Ihm liegt dieser Ort am Herzen. Das Schlimmste, was sich der Krebsexperte vorstellen kann, ist, hier einen Signalkrebs aus dem Wasser zu fischen. „Dann weiß ich, dass die einheimischen Krebse in den nächsten Wochen sterben werden, da reicht ein einziger mit Krebspest infizierter Signalkrebs aus.“ Selbst wenn nur ein Zulauf des Bachs von invasiven Arten besetzt wäre, würden das Edel- und Steinkrebs nicht überleben, da sich die Krebspest über das Wasser überträgt. Die Krankheit sei ein Albtraum, sagt Hübner.
Die Invasoren abfischen? Hübner winkt ab. Das habe man alles schon versucht. „Das, was hilft, ist ein Gewässer komplett abzulassen, die invasiven Arten zu entfernen und dann die einheimischen Arten neu anzusiedeln.“ Bei einem kleinen Teich gehe das vielleicht, aber nicht bei einem Bach oder Fluss. Auch eine Impfung sei nicht in Sicht. „Die einzige Lösung ist es deshalb, die einheimischen Krebse vor den invasiven Krebsen zu schützen.“
Ein Mittel sind Krebssperren. Die Bauwerke aus Blech oder Edelstahl verhindern, dass die Nordamerikaner weiter flussaufwärts wandern. In Baden-Württemberg gibt es an die 80 solcher Sperren, in Bayern sind sie noch selten. Auch das soll das Artenhilfsprojekt des LfU ändern. Eine Sperre wurde gerade in Niederbayern gebaut, weitere sollen bald in Schwaben folgen. Für die kommenden Jahre sind 50 Krebssperren in Bayern geplant.

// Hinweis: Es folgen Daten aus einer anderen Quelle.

(* ===== verification/FlowIface.v ===== *)
(** The asynchronous interfaces of flow/: PacketPassInterface, PacketRecvInterface,
    StreamPassInterface and StreamRecvInterface. Each is a state machine between a user,
    which starts operations, and a provider, which finishes them; every call across it is
    made from a job of the queue. The theorems state the contract: what each side may rely
    on, provided the other keeps to its calls. *)

From S2P Require Import Prelude.

Inductive if_state := ST_NONE | ST_OPERATION_PENDING | ST_BUSY | ST_DONE_PENDING.
#[export] Instance if_state_eq_dec : EqDecision if_state.
Proof. solve_decision. Defined.
Definition st_is (x y : if_state) : bool := bool_decide (x = y).

(** What both sides have done, counted: operations started and completed as the user sees
    them, operations received and completed as the provider sees them. *)
Record history := mk_history { h_started : Z; h_received : Z; h_finished : Z; h_completed : Z }.
Definition h0 : history := mk_history 0 0 0 0.
Definition user_idle (h : history) : Prop := h_started h = h_completed h.
Definition provider_busy (h : history) : Prop := h_received h = h_finished h + 1.

Module PPI.
(** [PacketPassInterface]; the handlers of provider and user are the calls of the machine,
    the fields record whether they are set. A job is the flag that it is pending. *)
Record t := mk {
  mtu : Z; has_requestcancel : bool; has_done : bool;
  job_operation : bool; job_operation_data : option (list Z); job_operation_len : Z;
  job_requestcancel : bool; job_done : bool;
  state : if_state; cancel_requested : bool }.
#[global] Instance t_eta : Eta t := fun i =>
  mk (mtu i) (has_requestcancel i) (has_done i) (job_operation i) (job_operation_data i)
     (job_operation_len i) (job_requestcancel i) (job_done i) (state i) (cancel_requested i).

Inductive call := HandlerOperation (data : option (list Z)) (len : Z) | HandlerRequestCancel | HandlerDone.

Definition pp := prog t call.

Definition Init (m : Z) : pp unit :=
  passert (0 <=? m);;
  pmod (fun i => i <| mtu := m |> <| has_requestcancel := false |> <| has_done := false |>
                   <| job_operation := false |> <| job_requestcancel := false |>
                   <| job_done := false |> <| state := ST_NONE |>).
Definition EnableCancel : pp unit :=
  i ← pget;
  passert (negb (has_requestcancel i));;
  passert (negb (has_done i));;
  pmod (fun i => i <| has_requestcancel := true |>).
Definition Done : pp unit :=
  i ← pget;
  passert (st_is (state i) ST_BUSY);;
  pmod (fun i => i <| job_requestcancel := false |> <| job_done := true |>
                   <| state := ST_DONE_PENDING |>).
Definition GetMTU : pp Z := pread mtu.
Definition Sender_Init : pp unit :=
  i ← pget;
  passert (negb (has_done i));;
  pmod (fun i => i <| has_done := true |>).
Definition Sender_Send (data : option (list Z)) (data_len : Z) : pp unit :=
  i ← pget;
  passert (0 <=? data_len);;
  passert (data_len <=? mtu i);;
  passert (negb (0 <? data_len) || negb (bool_decide (data = None)));;
  passert (st_is (state i) ST_NONE);;
  passert (has_done i);;
  pmod (fun i => i <| job_operation_data := data |> <| job_operation_len := data_len |>
                   <| job_operation := true |>
                   <| state := ST_OPERATION_PENDING |> <| cancel_requested := false |>).
Definition Sender_RequestCancel : pp unit :=
  i ← pget;
  passert (st_is (state i) ST_OPERATION_PENDING || st_is (state i) ST_BUSY
           || st_is (state i) ST_DONE_PENDING);;
  passert (has_requestcancel i);;
  if cancel_requested i then pskip else
  pmod (fun i => i <| cancel_requested := true |>);;
  if st_is (state i) ST_OPERATION_PENDING then
    pmod (fun i => i <| job_operation := false |> <| job_done := true |>
                     <| state := ST_DONE_PENDING |>)
  else if st_is (state i) ST_BUSY then pmod (fun i => i <| job_requestcancel := true |>)
  else pskip.
Definition HasCancel : pp bool := pread has_requestcancel.
(* ===== verification/PacketProtoFlow.v ===== *)
(** flow/BufferWriter.c and flow/PacketProtoFlow.c: a packet written by the user into the
    buffer it is lent is encoded in place and waits in a PacketBuffer for the output. The flow
    is modelled whole: the writer, the encoder, the buffer, the two receive interfaces between
    them and the output's interface, over the one memory they share. *)

From S2P Require Import Prelude IntCodec MiscArith ChunkBuffer FlowIface PacketProto PacketBuffer.

Module BufferWriter.
(** [out] is the place lent by the receiver; [d_mtu] and [d_writing] are the fields of a
    build with assertions. *)
Record t := mk { recv_interface : PRI.t; out_have : bool; out : Z; d_mtu : Z; d_writing : bool }.
#[global] Instance t_eta : Eta t := fun o =>
  mk (recv_interface o) (out_have o) (out o) (d_mtu o) (d_writing o).

Inductive call := UserDone (len : Z).
Definition bp := prog t call.
Definition put_recv (i : PRI.t) (o : t) : t := mk i (out_have o) (out o) (d_mtu o) (d_writing o).
Definition on_recv (m : PRI.pr unit) : bp unit := run_on recv_interface put_recv m (fun _ => passert false).

Definition output_handler_recv (data : Z) : bp unit :=
  o ← pget;
  passert (negb (out_have o));;
  pmod (fun o => o <| out_have := true |> <| out := data |>).
Definition BufferWriter_Init (mtu : Z) : bp unit :=
  passert (0 <=? mtu);;
  on_recv (PRI.Init mtu);;
  pmod (fun o => o <| out_have := false |> <| d_mtu := mtu |> <| d_writing := false |>).
(** The place to write to, if there is one. *)
Definition BufferWriter_StartPacket : bp (option Z) :=
  o ← pget;
  passert (negb (d_writing o));;
  if negb (out_have o) then mret None else
  pmod (fun o => o <| d_writing := true |>);;
  mret (Some (out o)).
Definition BufferWriter_EndPacket (len : Z) : bp unit :=
  o ← pget;
  passert (0 <=? len);;
  passert (len <=? d_mtu o);;
  passert (out_have o);;
  passert (d_writing o);;
  pmod (fun o => o <| out_have := false |>);;
  on_recv (PRI.Done len);;
  pmod (fun o => o <| d_writing := false |>).

(** The jobs of [recv_interface]. *)
Definition dispatch (c : PRI.call) : bp unit :=
  match c with
  | PRI.HandlerOperation (Some d) => output_handler_recv d
  | PRI.HandlerOperation None => output_handler_recv 0
  | PRI.HandlerDone n => pcall (UserDone n)
  end.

Ein zweiter Baustein: Wiederansiedlung. Hübners Team hat bereits vereinzelt Krebse ausgesetzt. Ihr Fokus liegt auf den Steinkrebsen, die in der Fischzuchtanlage des LfU in Wielenbach im Kreis Weilheim-Schongau vermehrt werden. Die Anlage sei eine der wenigen in Europa, denen die Nachzucht von Steinkrebsen gelinge, sagt der dortige Fischwirtschaftsmeister Martin Szyja. Die Steinkrebse leben in beschatteten Betonbecken und Naturteichen. Allerdings ist ihre Anzahl noch zu gering, als dass die Nachkommen im großen Stil ausgesiedelt werden könnten. „Aber wir arbeiten daran“, sagt Szyja.

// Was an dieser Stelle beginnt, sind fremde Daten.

(* ===== verification/BAVL.v ===== *)
(** structure/BAVL.h: an intrusive AVL tree with parent links. The nodes are records in memory,
    known by their addresses; the comparison of two nodes, and of a value with a node, is the
    user's. Built without BAVL_COUNT. *)

From S2P Require Import Prelude.

Definition optneg (a : Z) (neg : bool) : Z := if neg then - a else a.

Record avl_node := mk_node { parent : option Z; link0 : option Z; link1 : option Z; balance : Z }.
#[export] Instance avl_node_eta : Eta avl_node := fun n => mk_node (parent n) (link0 n) (link1 n) (balance n).
#[export] Instance avl_node_eq_dec : EqDecision avl_node.
Proof. solve_decision. Defined.
(** [link[d]]. *)
Definition link (d : bool) (n : avl_node) : option Z := if d then link1 n else link0 n.
Definition with_link (d : bool) (v : option Z) (n : avl_node) : avl_node :=
  if d then n <| link1 := v |> else n <| link0 := v |>.

(** [nodes] is the memory the nodes are in. *)
Record avl := mk_avl { root : option Z; nodes : gmap Z avl_node }.
#[export] Instance avl_eta : Eta avl := fun o => mk_avl (root o) (nodes o).
Definition ap (A : Type) := prog avl Empty_set A.

Definition get_node (x : Z) : ap avl_node := fun s =>
  match nodes s !! x with Some n => Ok (n, s, []) | None => Err OutOfBounds end.
Definition upd_node (x : Z) (f : avl_node -> avl_node) : ap unit :=
  n ← get_node x; pmod (fun s => s <| nodes ::= <[x := f n]> |>).
Definition deref (p : option Z) : ap Z := match p with Some x => mret x | None => fun _ => Err OutOfBounds end.
Definition set_link (x : Z) (d : bool) (v : option Z) : ap unit := upd_node x (with_link d v).
Definition set_parent (x : Z) (v : option Z) : ap unit := upd_node x (fun n => n <| parent := v |>).
Definition set_balance (x : Z) (v : Z) : ap unit := upd_node x (fun n => n <| balance := v |>).
Definition set_parent_of (p : option Z) (v : option Z) : ap unit := match p with Some x => set_parent x v | None => pskip end.
(** [if (p) p->link[old == p->link[1]] = new; else root = new;] *)
Definition relink (p : option Z) (old : Z) (new : option Z) : ap unit :=
  match p with
  | Some q => n ← get_node q; set_link q (bool_decide (Some old = link1 n)) new
  | None => pmod (fun s => s <| root := new |>)
  end.

Definition BAVL_rotate (r : Z) (dir : bool) : ap unit :=
  n ← get_node r;
  nr ← deref (link (negb dir) n);
  m ← get_node nr;
  set_link r (negb dir) (link dir m);;
  n ← get_node r;
  set_parent_of (link (negb dir) n) (Some r);;
  set_link nr dir (Some r);;
  n ← get_node r;
  set_parent nr (parent n);;
  m ← get_node nr;
  relink (parent m) r (Some nr);;
  set_parent r (Some nr).

(** The loop of [_BAVL_subtree_max] and the like: down the links of one side. *)
Fixpoint descend (fuel : nat) (d : bool) (x : Z) : ap Z :=
  match fuel with
  | O => fun _ => Err FuelExhausted
  | S fuel => n ← get_node x; match link d n with Some y => descend fuel d y | None => mret x end
  end.
(** Loops go along a path of the tree. *)
Definition fuel_of (s : avl) : nat := S (size (nodes s)).
Definition BAVL_subtree_max (n : Z) : ap Z := f ← pread fuel_of; descend f true n.

Definition BAVL_replace_subtree (dest : Z) (n : option Z) : ap unit :=
  d ← get_node dest;
  relink (parent d) dest n;;
  d ← get_node dest;
  set_parent_of n (parent d).

(** [n1->link[d] = p; if (p) p->parent = n1;] *)
Definition set_child (x : Z) (d : bool) (p : option Z) : ap unit := set_link x d p;; set_parent_of p (Some x).
Definition BAVL_swap_connected (n1 n2 : Z) : ap unit :=
  a ← get_node n1;
  let side := bool_decide (Some n2 = link1 a) in
  let c := link (negb side) a in
  b ← get_node n2;
  set_child n1 false (link0 b);;
  b ← get_node n2;
  set_child n1 true (link1 b);;
  a ← get_node n1;
  set_parent n2 (parent a);;
  relink (parent a) n1 (Some n2);;
  set_link n2 side (Some n1);;
  set_parent n1 (Some n2);;
  set_child n2 (negb side) c.
Definition BAVL_swap_apart (n1 n2 : Z) : ap unit :=
  a ← get_node n1; b ← get_node n2;
  let temp := parent a in
  set_parent n1 (parent b);;
  relink (parent b) n2 (Some n1);;
  set_parent n2 temp;;
  relink temp n1 (Some n2);;
  a ← get_node n1; b ← get_node n2;
  let temp := link0 a in
  set_child n1 false (link0 b);;
  set_child n2 false temp;;
  a ← get_node n1; b ← get_node n2;
  let temp := link1 a in
  set_child n1 true (link1 b);;
  set_child n2 true temp.
Definition BAVL_swap_nodes (n1 n2 : Z) : ap unit :=
  a ← get_node n1; b ← get_node n2;
  (if bool_decide (parent b = Some n1) || bool_decide (parent a = Some n2) then
     if bool_decide (parent a = Some n2) then BAVL_swap_connected n2 n1 else BAVL_swap_connected n1 n2
   else BAVL_swap_apart n1 n2);;
  a ← get_node n1; b ← get_node n2;
  set_balance n1 (balance b);;
  set_balance n2 (balance a).

(** The transformation when a balance factor has become wrong: the new top and the change of
    height that is left. *)
Definition BAVL_transform (node : Z) (bside : bool) (delta : Z) : ap (Z * Z) :=
  let bsidef := if bside then 1 else -1 in
  n ← get_node node;
  passert (negb (bool_decide (link bside n = None)));;
  child ← deref (link bside n);
  c ← get_node child;
  let k := balance c * bsidef in
  if k =? 1 then
    BAVL_rotate node (negb bside);; set_balance node 0;; set_balance child 0;; mret (child, delta - 1)
  else if k =? 0 then
    BAVL_rotate node (negb bside);; set_balance node (1 * bsidef);; set_balance child (-1 * bsidef);; mret (child, delta)
  else if k =? -1 then
    passert (negb (bool_decide (link (negb bside) c = None)));;
    gchild ← deref (link (negb bside) c);
    BAVL_rotate child bside;;
    BAVL_rotate node (negb bside);;
    g ← get_node gchild;
    set_balance node (- Z.max 0 (balance g * bsidef) * bsidef);;
    g ← get_node gchild;
    set_balance child (Z.max 0 (- balance g * bsidef) * bsidef);;
    set_balance gchild 0;;
    mret (gchild, delta - 1)
  else passert false;; mret (node, delta).
Definition small_change (d : Z) : bool := (-1 <=? d) && (d <=? 1).
(** One call of [_BAVL_rebalance] up to its recursive call. *)
Definition BAVL_rebalance_node (node : Z) (side : bool) (deltac : Z) : ap (Z * Z) :=
  n ← get_node node;
  let delta := Z.max deltac (optneg (balance n) side) - Z.max 0 (optneg (balance n) side) in
  passert (small_change delta);;
  set_balance node (balance n - optneg deltac side);;
  n ← get_node node;
  r ← (if (balance n =? 2) || (balance n =? -2) then BAVL_transform node (balance n =? 2) delta else mret (node, delta));
  passert (small_change r.2);;
  mret r.
Fixpoint BAVL_rebalance (fuel : nat) (node : Z) (side : bool) (deltac : Z) : ap unit :=
  match fuel with
  | O => fun _ => Err FuelExhausted
  | S fuel =>
    n ← get_node node;
    passert (small_change deltac);;
    passert (small_change (balance n));;
    if deltac =? 0 then pskip else
    r ← BAVL_rebalance_node node side deltac;
    n ← get_node r.1;
    match parent n with
    | Some p => m ← get_node p; BAVL_rebalance fuel p (bool_decide (Some r.1 = link1 m)) r.2
    | None => pskip
    end
  end.

Definition BAVL_Init : ap unit := pmod (fun s => s <| root := None |>).

(** The user's comparison of a value with the nodes. *)
Definition compare_values (k : Z -> Z) (x : Z) : ap Z :=
  let res := k x in passert ((res =? -1) || (res =? 0) || (res =? 1));; mret res.

(** Where the search for a value ends: the node it is equal to, or the last one and the side. *)
Fixpoint BAVL_search (fuel : nat) (k : Z -> Z) (c : Z) : ap (Z * option bool) :=
  match fuel with
  | O => fun _ => Err FuelExhausted
  | S fuel =>
    comp ← compare_values k c;
    if comp =? 0 then mret (c, None) else
    let side := comp =? 1 in
    n ← get_node c;
    match link side n with
    | None => mret (c, Some side)
    | Some y => BAVL_search fuel k y
    end
  end.

(** The result and what is stored through [ref]. *)
Definition BAVL_Insert (cmp : Z -> Z -> Z) (node : Z) : ap (bool * option Z) :=
  s ← pget;
  match root s with
  | None =>
    pmod (fun s => s <| root := Some node |> <| nodes ::= <[node := mk_node None None None 0]> |>);;
    mret (true, None)
  | Some c =>
    r ← BAVL_search (fuel_of s) (cmp node) c;
    match r with
    | (c, None) => mret (false, Some c)
    | (c, Some side) =>
      set_link c side (Some node);;
      pmod (fun s => s <| nodes ::= <[node := mk_node (Some c) None None 0]> |>);;
      BAVL_rebalance (S (fuel_of s)) c side 1;;
      mret (true, Some c)
    end
  end.

Definition BAVL_Remove (node : Z) : ap unit :=
  s ← pget;
  n ← get_node node;
  match link0 n, link1 n with
  | Some l, Some _ => max ← BAVL_subtree_max l; BAVL_swap_nodes node max
  | _, _ => pskip
  end;;
  n ← get_node node;
  passert (negb (bool_decide (link0 n <> None) && bool_decide (link1 n <> None)));;
  let child := match link0 n with Some l => Some l | None => link1 n end in
  match parent n with
  | Some p =>
    m ← get_node p;
    let side := bool_decide (Some node = link1 m) in
    BAVL_replace_subtree node child;;
    BAVL_rebalance (fuel_of s) p side (-1)
  | None => BAVL_replace_subtree node child
  end.

Definition BAVL_IsEmpty : ap bool := pread (fun s => bool_decide (root s = None)).
Definition BAVL_Lookup (k : Z -> Z) : ap (option Z) :=
  s ← pget;
  match root s with
  | None => mret None
  | Some c => r ← BAVL_search (fuel_of s) k c; mret (Some r.1)
  end.
Definition BAVL_LookupExact (k : Z -> Z) : ap (option Z) :=
  s ← pget;
  match root s with
  | None => mret None
  | Some c => r ← BAVL_search (fuel_of s) k c; mret (match r.2 with None => Some r.1 | Some _ => None end)
  end.
Definition BAVL_end (d : bool) : ap (option Z) :=
  s ← pget;
  match root s with None => mret None | Some n => x ← descend (fuel_of s) d n; mret (Some x) end.
Definition BAVL_GetFirst : ap (option Z) := BAVL_end false.
Definition BAVL_GetLast : ap (option Z) := BAVL_end true.

(** Up while the node is on the side [d] of its parent, then once more. *)
Fixpoint ascend (fuel : nat) (d : bool) (x : Z) : ap (option Z) :=
  match fuel with
  | O => fun _ => Err FuelExhausted
  | S fuel =>
    n ← get_node x;
    match parent n with
    | None => mret None
    | Some p => m ← get_node p; if bool_decide (Some x = link d m) then ascend fuel d p else mret (Some p)
    end
  end.
Definition BAVL_neighbour (d : bool) (x : Z) : ap (option Z) :=
  f ← pread fuel_of;
  n ← get_node x;
  match link d n with
  | Some y => z ← descend f (negb d) y; mret (Some z)
  | None => ascend f d x
  end.
Definition BAVL_GetNext (n : Z) : ap (option Z) := BAVL_neighbour true n.
Definition BAVL_GetPrev (n : Z) : ap (option Z) := BAVL_neighbour false n.

(** The checks on a child, [recurse] giving the height of its subtree. *)
Definition check_child (recurse : Z -> ap Z) (cmp : Z -> Z -> Z) (x : Z) (d : bool) (p : option Z) : ap Z :=
  match p with
  | None => mret 0
  | Some y =>
    m ← get_node y;
    passert (bool_decide (parent m = Some x));;
    c ← compare_values (cmp y) x;
    passert (c =? if d then 1 else -1);;
    recurse y
  end.
Fixpoint assert_recurser (fuel : nat) (cmp : Z -> Z -> Z) (x : Z) : ap Z :=
  match fuel with
  | O => fun _ => Err FuelExhausted
  | S fuel =>
    n ← get_node x;
    passert (-1 <=? balance n);;
    passert (balance n <=? 1);;
    hl ← check_child (assert_recurser fuel cmp) cmp x false (link0 n);
    hr ← check_child (assert_recurser fuel cmp) cmp x true (link1 n);
    passert (balance n =? hr - hl);;
    mret (Z.max hl hr + 1)
  end.
Definition BAVL_Verify (cmp : Z -> Z -> Z) : ap unit :=
  s ← pget;
  match root s with
  | None => pskip
  | Some r =>
    n ← get_node r;
    passert (bool_decide (parent n = None));;
    assert_recurser (fuel_of s) cmp r;;
    pskip
  end.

Im Waldbach hat Jeremy Hübner auf 40 Metern 18 Steinkrebse und neun Edelkrebse gezählt – ein mittlerer Bestand. Was ihn zuversichtlich stimmt, sind die vielen Jungtiere und Weibchen, die er gefunden hat. In der Welt der Krebse bedeutet das, dass sich die Population stressfrei vermehren kann. „Hoffentlich bleiben sie gesund“, sagt er, bevor er sich auf den Rückweg macht. Nächstes Jahr wird er wieder nach seinen Krebsen sehen.